By: Shivani Shah
Certain sights, sounds, and smells flood my memory when thinking of elementary school. This includes Elmer’s glue, field day, school supply lists, and the Scholastic book fair. A less fondly remembered but equally as potent memory is the colorful triangular diagram that was the food pyramid. These distinct images of milk cartons, broccoli, and eggs could be found on posters hanging in the gym and the cafeteria. This infographic ingrained into my young mind (and perhaps yours) that grains should be the largest portion of our diet while fats should be consumed most sparingly. We know today that these recommendations were, simply put, flawed. When talking about dietary guidelines, carbohydrates and fats have long been at the forefront of conversation, but what about protein?
Protein is a macronutrient that serves as a building block for many of our bodily functions. It is found in virtually every tissue and is critical in regulating the structure, function, and regulation of bodily processes. Proteins are made from structural units called amino acids. There are 20 amino acids. 9 of these amino acids are essential, meaning, they must come from your diet because the body cannot make them. Proteins are the building blocks of muscle. Skeletal muscle is the largest organ in the body. When thinking about muscle, we often think about its locomotive functions in helping us move, breathe, and maintain posture. In addition to these locomotive functions, skeletal muscle also serves as a critical part of our metabolic health. And, more recently, evidence shows that skeletal muscle also serves as an endocrine organ. In response to exercise, skeletal muscle has been shown to secrete molecules classified as “myokines”. Certain myokines have already been shown to exert anti-inflammatory effects. Inflammation has been shown to be a root cause of many chronic diseases, so this emerging field of research surrounding myokines is very exciting as we discover more about muscle-organ crosstalk. From insulin regulation to how we age, skeletal muscle is essential for many processes. In addition to exercise, dietary protein intake is one of the most important factors to determine muscle building and retention.
The RDA, or recommended daily allowance, of protein is .8 grams per kilogram of bodyweight per day. The key point here is that the minimum amount of protein required to prevent illness, not to promote health.
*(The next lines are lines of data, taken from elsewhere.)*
(** What [UploadDocumentWithURL] writes, [ListDocuments] reads back: for
    a candidate that is new to the store, whose download succeeds and whose
    upload the store accepts, a later listing whose call succeeds and whose
    first page holds the whole store has a document of the display name of
    the candidate whose metadata map holds its URL under the key
    source_url, when that URL is not empty. *)
Theorem ingest_then_list (w w' : World) (s : remote.Store) (urls : list string)
    (k : nat) (url : string) :
  urls !! k = Some url →
  fileName_of k url ∉ existing_names w s →
  is_Some (download w k url) →
  upload_ok w k (fileName_of k url) = true →
  list_ok w' = true →
  (length (store (ingest w s urls)) ≤ page_size w')%nat →
  ∃ doc,
    doc ∈ existingDocs w' (store (ingest w s urls))
    ∧ filesearch.DisplayName doc = fileName_of k url
    ∧ (url ≠ "" → filesearch.CustomMetadata doc !! "source_url" = Some url).
Proof.
  intros Hl Hnew Hd Hu Hlist Hpage.
  exists (filesearch.convert_document
            (filesearch.uploaded_document (fileName_of k url) url)).
  split_and!.
  - unfold existingDocs, filesearch.ListDocuments. rewrite Hlist, take_ge by done.
    apply list_elem_of_fmap_2. unfold ingest.
    apply (upload_loop_stores w _ urls 0 _ k url); [done | | done | done].
    by apply not_known_existing.
  - done.
  - intros Hne. unfold filesearch.convert_document, filesearch.uploaded_document.
    cbn. rewrite bool_decide_eq_false_2 by done. cbn. apply lookup_insert_eq.
Qed.
(** C5.  When the bound controller object has no property
    [updateRendererFrameBuffer], or has one that cannot be called,
    [UpdateFrameBuffer] returns without failing and without calling into the
    script side, and the geometry is that of the new frame. *)
Theorem missing_method_skips_call
    caller data data_length param flip_mode this e o :
  js_controller_ this = Some (se.Object o) →
  callable_method e o "updateRendererFrameBuffer" = None →
  let out := UpdateFrameBuffer caller data data_length param flip_mode this e in
  completion out = Returned
  ∧ calls_of (trace out) = []
  ∧ geometry (renderer out) = frame_geometry param flip_mode.
Proof.
  intros Hc Hm. cbv zeta. split; [|split]; [| |apply UpdateFrameBuffer_geometry].
  all: unfold callable_method in Hm;
    unfold UpdateFrameBuffer, notify_controller; simpl; rewrite Hc; simpl;
    rewrite getProperty_clearException;
    destruct (se.getProperty e o "updateRendererFrameBuffer")
      as [[| | | | |g|]|]; try reflexivity;
    simpl; rewrite isFunction_clearException;
    destruct (se.isFunction e g); [discriminate Hm|reflexivity].
Qed.

Lemma dispatch_with_data_length caller n rq this e :
  dispatch caller (with_data_length n rq) this e = dispatch caller rq this e.
Proof. destruct rq; reflexivity. Qed.
(** ** [App] of the [useState] tutorial ("Mistake 2"): the [user] object
    changed in place, or replaced by a copy *)
Module Mutation.

Record User : Type := mkUser { name : string; age : Z }.

(** The objects by reference, the [user] cell (a reference) and what has
    been committed to the screen: the name and the age of the paragraph. *)
Record Instance : Type := mkInstance {
  heap : gmap nat User;
  next_ref : nat;
  user : nat;
  screens : list (string * Z);
}.

Inductive Event : Type :=
  | Click      (* the button "Update Age" *)
  | Rerender.  (* the parent renders [App] again *)

(** [<p>{user.name} is {user.age} years old</p>]. *)
Definition commit (i : Instance) : Instance :=
  {| heap := heap i; next_ref := next_ref i; user := user i;
     screens := screens i
                ++ match heap i !! user i with
                   | Some u => [(name u, age u)]
                   | None => []
                   end |}.

(** [user.age = 26; setUser(user)]: the object is changed in place and
    the cell gets the reference it already has, so React does not render. *)
Definition updateAge_in_place (i : Instance) : Instance :=
  {| heap := alter (λ u, {| name := name u; age := 26 |}) (user i) (heap i);
     next_ref := next_ref i; user := user i; screens := screens i |}.

(** [setUser((prevUser) => ({ ...prevUser, age: 26 }))]: a new object, a
    new reference in the cell, a render. *)
Definition updateAge (i : Instance) : Instance :=
  match heap i !! user i with
  | Some prevUser =>
      commit {| heap := <[next_ref i := {| name := name prevUser; age := 26 |}]>
                          (heap i);
                next_ref := S (next_ref i); user := next_ref i;
                screens := screens i |}
  | None => i
  end.

Definition step (handler : Instance → Instance) (i : Instance) (ev : Event)
    : Instance :=
  match ev with
  | Click => handler i
  | Rerender => commit i
  end.

(** [useState({ name: "Alice", age: 25 })] and the first commit. *)
Definition mount : Instance :=
  commit {| heap := {[0 := {| name := "Alice"; age := 25 |}]};
            next_ref := 1; user := 0; screens := [] |}.

Definition run (handler : Instance → Instance) (evs : list Event) : Instance :=
  foldl (step handler) mount evs.

End Mutation.

(** ** The refetching example: [ExampleComponent] asking the API again
    every five seconds *)
Module Polling.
Aging is correlated with a natural loss in muscle mass - which is then linked to several chronic illnesses, including diabetes, stroke, sarcopenia, and osteoporosis. Therefore, it is particularly important to eat more protein as we age.
As a lifelong vegetarian, I’ve always been asked, “But how do you get your protein?”. In general, animal proteins are considered “complete proteins”, in that they contain all the essential amino acids. On the other hand, plant proteins are often, but not always, incomplete sources of protein; however, research shows that eating a diverse array of plant foods can get you all the essential amino acids. If you are plant-based, it may be tricky to get all the essential amino acids. In this case, and especially if you work out, taking branches chain amino acids (BCAAs) may be a good idea. BCAAs are three essential amino acids that are critical in muscle development and maintenance. Of these three BCAAs, leucine is particularly noteworthy as it alone has shown to act as a stimulatory signal for muscle protein synthesis.
In recent years, protein has become a hotly debated topic. There are many conversations around plant versus animal protein, sustainability, food insecurity, and more. These are important conversations that need to take place and will likely take years of scientific research and societal discourse to truly reach any sort of consensus. I hope the information in this article encourages you to approach your diet with a new perspective. As always, consult a medical professional before making any changes to your diet or lifestyle.